Breakthrough in diagnosis using PET could affect future standard of care for deadliest skin cancer
A new study using positron emission tomography (PET) determined PET is a more accurate way to diagnose recurrent melanoma than the present, standard procedures.
Published in the August issue of The Journal of Nuclear Medicine, the research conducted by David Fuster, MD, and his team at the University of Pennsylvania (PENN), Division of Nuclear Medicine, found that, by using PET as a routine clinical tool in diagnosing recurrent melanoma, significant changes in patient care can, and will, occur. In fact, in this study alone, results from PET scans led to changes in clinical management in 36% of patients studied.
Although melanoma accounts for only 4% of skin cancers, it is, by far, the most lethal of the three forms of skin cancer. But despite its deadliness, melanoma is also highly curable if it is detected and treated before the cancer has a chance to metastasize. PET results from this study show an improvement in detecting distant metastases over standard procedures, with an accuracy of 85% for PET compared to only 55% for current standard diagnostics.
Dr. Fuster and his team also determined the accuracy for PET in diagnosing locoregional (i.e., restricted to a localized region of the body) disease was 91%, far superior to current practice, which is about 67% accurate. Dr. Abass Alavi, one of the study’s coauthors and chief of the Nuclear Medicine Division at PENN stated, “Our study is successful because of the large number of patients we used. We felt that the more data we could produce—184 PET scans were taken for 156 patients with confirmed melanoma and suspected recurrence—then the more accurate our findings would be. Thus, we feel the results are irrefutable, and PET will soon change the standard of patient care.”

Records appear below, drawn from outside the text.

(** C21. Accepted settings give a well-formed pool, and it stays so: after any sequence of
    placements, releases, reloads and health probes the backend names are distinct; an
    external backend is a spillover backend of the settings, external providers are allowed
    and its host is on the egress allowlist; no configured physical model is shadowed by a
    virtual one; every step of a virtual model is a non-empty group of backends that exist;
    and an enabled workload rule prefers only backends that exist and are not external. *)
Theorem accepted_pool netloc_ok s0 s b entries r ls :
  validate netloc_ok s0 = Ok s → create_pool s b = Ok (entries, r) →
  let pool := reg (pool_run entries ls) in
  NoDup (map name pool) ∧
  (∀ e, e ∈ pool → external e = true → spillover e = true ∧
     ∃ w, w ∈ external_providers s ∧ name e = w_name w ∧ allow_external_providers s = true ∧
       ∃ h, Url.url_host netloc_ok (w_base_url w) = Some h ∧ Url.host_allowed h (egress_allowlist s) = true) ∧
  (∀ m, m ∈ physical_models s → Router.is_virtual r m = false) ∧
  (∀ m vm step, dict_get m (Router.vmodels r) = Some vm → step ∈ Router.vm_steps vm →
     step ≠ [] ∧ ∀ n, n ∈ step → ∃ e, e ∈ pool ∧ name e = n) ∧
  (∀ rule n, rule ∈ Router.workload_rules r → Router.rule_enabled rule = true → n ∈ Router.preferred_backends rule →
     ∃ e, e ∈ pool ∧ name e = n ∧ external e = false).
Proof.
  intros Ev Ec pool. destruct (validate_ok _ _ _ Ev) as [_ A].
  unfold create_pool in Ec. destruct (build_virtual _ _) as [vs|] eqn:Eb; [|done]. cbn [mbind result_bind] in Ec.
  simplify_eq. destruct (build_virtual_ok _ _ _ Eb) as [Hn Hv].
  assert (∀ n, n ∈ backend_names s → ∃ e, e ∈ pool ∧ name e = n) as Hname.
  { intros n Hin. rewrite <- (pool_names s b) in Hin. apply list_elem_of_fmap in Hin as (e0 & -> & He0).
    destruct (run_entry_back _ ls _ He0) as (e & He & Es). exists e. split; [done|]. by injection Es. }
  split_and!.
  - assert (map name pool = map (fun x => x.1.1) (map static pool)) as -> by by rewrite map_map.
    unfold pool. rewrite static_run, map_map. rewrite pool_names. apply A.
  - intros e He Hx. apply run_entry in He as (e0 & He0 & Es). injection Es as En Esp Ex. rewrite Hx in Ex.
    apply elem_of_cons in He0 as [->|He0]; [done|]. apply elem_of_app in He0 as [H|H];
      apply list_elem_of_fmap in H as (w & -> & Hw); [done|]. split; [done|]. exists w.
    destruct (a_external _ _ A w Hw) as [Ha Hg]. unfold egress_ok in Hg.
    destruct (Url.url_host netloc_ok (w_base_url w)) as [h|]; [|done]. by eauto 7.
  - intros m Hm. unfold Router.is_virtual. destruct (dict_get m _) as [vm|] eqn:E; [|done]. exfalso.
    apply dict_of_get, list_elem_of_fmap in E as (vm' & [= -> ->] & Hvm).
    assert (Router.vm_name vm' ∈ map v_name (virtual_models s)) as Hin
      by (rewrite <- Hn; by apply (list_elem_of_fmap_2 Router.vm_name)).
    apply list_elem_of_fmap in Hin as (v & Ev' & Hv'). apply (a_shadow _ _ A v Hv'). by rewrite <- Ev'.
  - intros m vm step E Hs. apply dict_of_get, list_elem_of_fmap in E as (vm' & [= -> ->] & Hvm).
    destruct (Hv _ Hvm) as (v & Hin & Est & Hp). split.
    + rewrite Est in Hs. eapply steps_nonempty; [|done]. pose proof (a_fields _ _ A) as Hf. unfold fields_ok in Hf.
      rewrite !andb_true_iff in Hf. assert (forallb check_policy (virtual_models s) = true) as Hc by tauto.
      rewrite forallb_forall in Hc. apply Hc. by apply list_elem_of_In.
    + intros n Hn'. apply Hname. by eapply Hp.
  - intros rule n Hr He Hin. apply list_elem_of_fmap in Hr as (r0 & -> & Hr0).
    destruct (proj2 (a_rules _ _ A) r0 Hr0 He) as [_ Hb]. specialize (Hb n Hin).
    assert (∃ e0, e0 ∈ pool_entries s b ∧ name e0 = n ∧ external e0 = false) as (e0 & He0 & <- & Hx).
    { apply elem_of_cons in Hb as [->|Hb]; [exists (primary_entry s b); split_and!; [left|done|done]|].
      apply list_elem_of_fmap in Hb as (w & -> & Hw). exists (worker_entry false w). split_and!; [|done|done].
      right. apply elem_of_app. left. by apply list_elem_of_fmap_2. }
    destruct (run_entry_back _ ls _ He0) as (e & Hin' & Es). injection Es as En _ Ex. exists e. by rewrite Ex.
Qed.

The current method of diagnosing primary melanoma is clinical; a biopsy of the region is taken and determined to be either benign or malignant. This will remain the standard, as biopsy is more accurate than PET in diagnosing primary melanoma. However, it is in the follow-up—after successful treatment of melanoma—that PET will play a significant role.
The recurrence of melanoma after successful treatment is high, and it is difficult to detect using standard procedures. In this study, PET proved to be more accurate in detecting both local recurrence and the spread of the cancer to lymph nodes, bone, liver and abdomen.
According to Dr. Alavi, “PET is the future of diagnosis for recurrent melanoma simply because it will lead to earlier detection of recurrence of disease and, therefore, better and less invasive treatment options.”